--- START ---
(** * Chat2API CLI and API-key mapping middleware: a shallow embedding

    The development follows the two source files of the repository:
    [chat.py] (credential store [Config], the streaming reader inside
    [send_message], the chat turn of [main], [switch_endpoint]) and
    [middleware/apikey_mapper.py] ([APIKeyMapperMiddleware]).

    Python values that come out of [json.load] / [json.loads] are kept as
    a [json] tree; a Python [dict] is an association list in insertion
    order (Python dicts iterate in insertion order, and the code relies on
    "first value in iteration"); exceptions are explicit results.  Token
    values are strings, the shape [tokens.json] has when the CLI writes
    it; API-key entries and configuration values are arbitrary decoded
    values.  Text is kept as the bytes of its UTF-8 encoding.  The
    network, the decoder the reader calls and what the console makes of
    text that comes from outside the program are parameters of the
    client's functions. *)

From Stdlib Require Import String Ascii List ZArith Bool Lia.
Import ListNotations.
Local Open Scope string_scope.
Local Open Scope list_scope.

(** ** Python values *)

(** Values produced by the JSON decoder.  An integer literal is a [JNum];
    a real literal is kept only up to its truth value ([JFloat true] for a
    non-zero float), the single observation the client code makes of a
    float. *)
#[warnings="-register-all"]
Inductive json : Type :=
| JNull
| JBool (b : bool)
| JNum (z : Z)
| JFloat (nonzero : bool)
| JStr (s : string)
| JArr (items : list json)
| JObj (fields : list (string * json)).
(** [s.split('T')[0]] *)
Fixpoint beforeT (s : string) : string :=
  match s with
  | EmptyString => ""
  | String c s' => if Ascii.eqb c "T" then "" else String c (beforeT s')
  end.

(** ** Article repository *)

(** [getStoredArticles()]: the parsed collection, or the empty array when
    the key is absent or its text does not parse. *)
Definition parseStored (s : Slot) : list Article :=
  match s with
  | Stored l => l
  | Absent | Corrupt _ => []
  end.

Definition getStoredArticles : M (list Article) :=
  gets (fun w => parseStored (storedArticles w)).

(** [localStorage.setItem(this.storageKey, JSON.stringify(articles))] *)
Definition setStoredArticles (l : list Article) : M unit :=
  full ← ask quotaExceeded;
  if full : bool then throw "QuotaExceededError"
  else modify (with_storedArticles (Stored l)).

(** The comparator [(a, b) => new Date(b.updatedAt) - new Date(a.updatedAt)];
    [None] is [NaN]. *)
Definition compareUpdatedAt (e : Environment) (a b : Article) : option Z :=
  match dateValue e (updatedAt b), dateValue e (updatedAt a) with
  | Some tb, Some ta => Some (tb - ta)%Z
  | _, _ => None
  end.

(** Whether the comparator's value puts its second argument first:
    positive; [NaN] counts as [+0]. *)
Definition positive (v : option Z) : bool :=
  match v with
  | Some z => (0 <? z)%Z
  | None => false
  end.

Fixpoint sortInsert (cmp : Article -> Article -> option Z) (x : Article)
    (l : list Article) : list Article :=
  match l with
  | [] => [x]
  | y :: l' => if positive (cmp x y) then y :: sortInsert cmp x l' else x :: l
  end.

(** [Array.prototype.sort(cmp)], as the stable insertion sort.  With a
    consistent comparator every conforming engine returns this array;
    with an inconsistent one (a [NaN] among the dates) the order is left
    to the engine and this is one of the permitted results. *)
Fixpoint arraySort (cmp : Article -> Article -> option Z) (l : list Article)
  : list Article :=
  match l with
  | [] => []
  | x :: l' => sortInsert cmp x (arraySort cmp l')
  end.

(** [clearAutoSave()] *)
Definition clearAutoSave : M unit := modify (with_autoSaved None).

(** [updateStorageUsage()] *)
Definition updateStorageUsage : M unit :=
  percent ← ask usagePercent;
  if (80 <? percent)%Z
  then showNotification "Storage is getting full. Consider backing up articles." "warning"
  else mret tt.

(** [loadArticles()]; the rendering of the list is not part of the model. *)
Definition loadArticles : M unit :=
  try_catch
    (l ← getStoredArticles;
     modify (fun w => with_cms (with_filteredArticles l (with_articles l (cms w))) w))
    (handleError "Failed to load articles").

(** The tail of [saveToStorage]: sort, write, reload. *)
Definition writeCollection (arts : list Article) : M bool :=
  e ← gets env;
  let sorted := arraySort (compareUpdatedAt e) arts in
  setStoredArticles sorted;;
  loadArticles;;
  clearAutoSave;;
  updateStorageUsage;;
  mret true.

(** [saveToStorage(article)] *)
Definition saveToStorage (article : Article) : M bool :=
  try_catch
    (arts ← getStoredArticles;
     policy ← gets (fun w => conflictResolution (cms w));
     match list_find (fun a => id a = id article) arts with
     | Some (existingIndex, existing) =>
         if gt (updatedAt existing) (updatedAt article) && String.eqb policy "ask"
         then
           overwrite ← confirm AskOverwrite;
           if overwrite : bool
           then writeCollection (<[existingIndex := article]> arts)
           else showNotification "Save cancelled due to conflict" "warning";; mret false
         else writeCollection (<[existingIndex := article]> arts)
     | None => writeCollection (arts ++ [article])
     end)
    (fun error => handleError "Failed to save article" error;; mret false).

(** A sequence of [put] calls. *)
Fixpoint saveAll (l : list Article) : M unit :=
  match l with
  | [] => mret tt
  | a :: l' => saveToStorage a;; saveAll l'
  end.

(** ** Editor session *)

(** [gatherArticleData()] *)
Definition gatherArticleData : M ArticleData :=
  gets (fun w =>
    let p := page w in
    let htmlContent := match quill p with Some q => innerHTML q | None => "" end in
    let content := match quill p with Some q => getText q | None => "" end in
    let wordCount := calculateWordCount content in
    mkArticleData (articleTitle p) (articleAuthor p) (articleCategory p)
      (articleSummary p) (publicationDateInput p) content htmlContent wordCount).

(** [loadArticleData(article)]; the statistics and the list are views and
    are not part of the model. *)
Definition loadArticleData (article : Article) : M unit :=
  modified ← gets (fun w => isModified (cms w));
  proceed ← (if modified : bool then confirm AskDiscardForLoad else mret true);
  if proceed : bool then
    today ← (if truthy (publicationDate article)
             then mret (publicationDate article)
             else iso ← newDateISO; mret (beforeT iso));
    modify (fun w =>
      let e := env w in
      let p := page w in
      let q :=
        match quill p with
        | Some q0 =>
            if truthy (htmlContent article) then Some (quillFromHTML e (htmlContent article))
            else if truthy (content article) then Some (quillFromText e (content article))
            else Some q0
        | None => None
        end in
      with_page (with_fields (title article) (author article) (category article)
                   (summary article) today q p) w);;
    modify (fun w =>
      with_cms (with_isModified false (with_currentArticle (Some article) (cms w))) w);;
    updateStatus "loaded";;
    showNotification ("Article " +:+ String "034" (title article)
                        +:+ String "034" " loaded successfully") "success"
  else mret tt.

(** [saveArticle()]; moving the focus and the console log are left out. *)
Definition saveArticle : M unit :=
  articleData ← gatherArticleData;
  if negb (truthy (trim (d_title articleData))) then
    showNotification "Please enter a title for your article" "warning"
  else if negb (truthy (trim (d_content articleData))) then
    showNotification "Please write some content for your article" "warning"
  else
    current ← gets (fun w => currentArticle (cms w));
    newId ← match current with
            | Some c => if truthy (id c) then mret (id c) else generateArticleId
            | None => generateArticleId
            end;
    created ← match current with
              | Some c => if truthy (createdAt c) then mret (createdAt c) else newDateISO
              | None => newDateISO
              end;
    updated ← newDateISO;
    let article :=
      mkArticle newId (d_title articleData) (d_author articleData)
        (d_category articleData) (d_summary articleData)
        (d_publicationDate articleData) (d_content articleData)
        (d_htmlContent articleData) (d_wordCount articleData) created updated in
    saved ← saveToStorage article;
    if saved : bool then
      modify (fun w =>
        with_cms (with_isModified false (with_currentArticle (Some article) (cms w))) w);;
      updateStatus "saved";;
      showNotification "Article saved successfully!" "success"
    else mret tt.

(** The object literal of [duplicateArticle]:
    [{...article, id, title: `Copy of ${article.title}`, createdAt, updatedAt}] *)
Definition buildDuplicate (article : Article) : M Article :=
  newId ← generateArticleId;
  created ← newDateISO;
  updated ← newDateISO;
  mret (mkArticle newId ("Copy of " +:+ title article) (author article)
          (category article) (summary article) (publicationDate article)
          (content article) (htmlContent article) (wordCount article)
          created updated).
--- END ---
> [EXERCISE] Match on "when": copy every line in the records that has it.

> [EXERCISE SOLUTION]
    values are strings, the shape [tokens.json] has when the CLI writes
(** [getStoredArticles()]: the parsed collection, or the empty array when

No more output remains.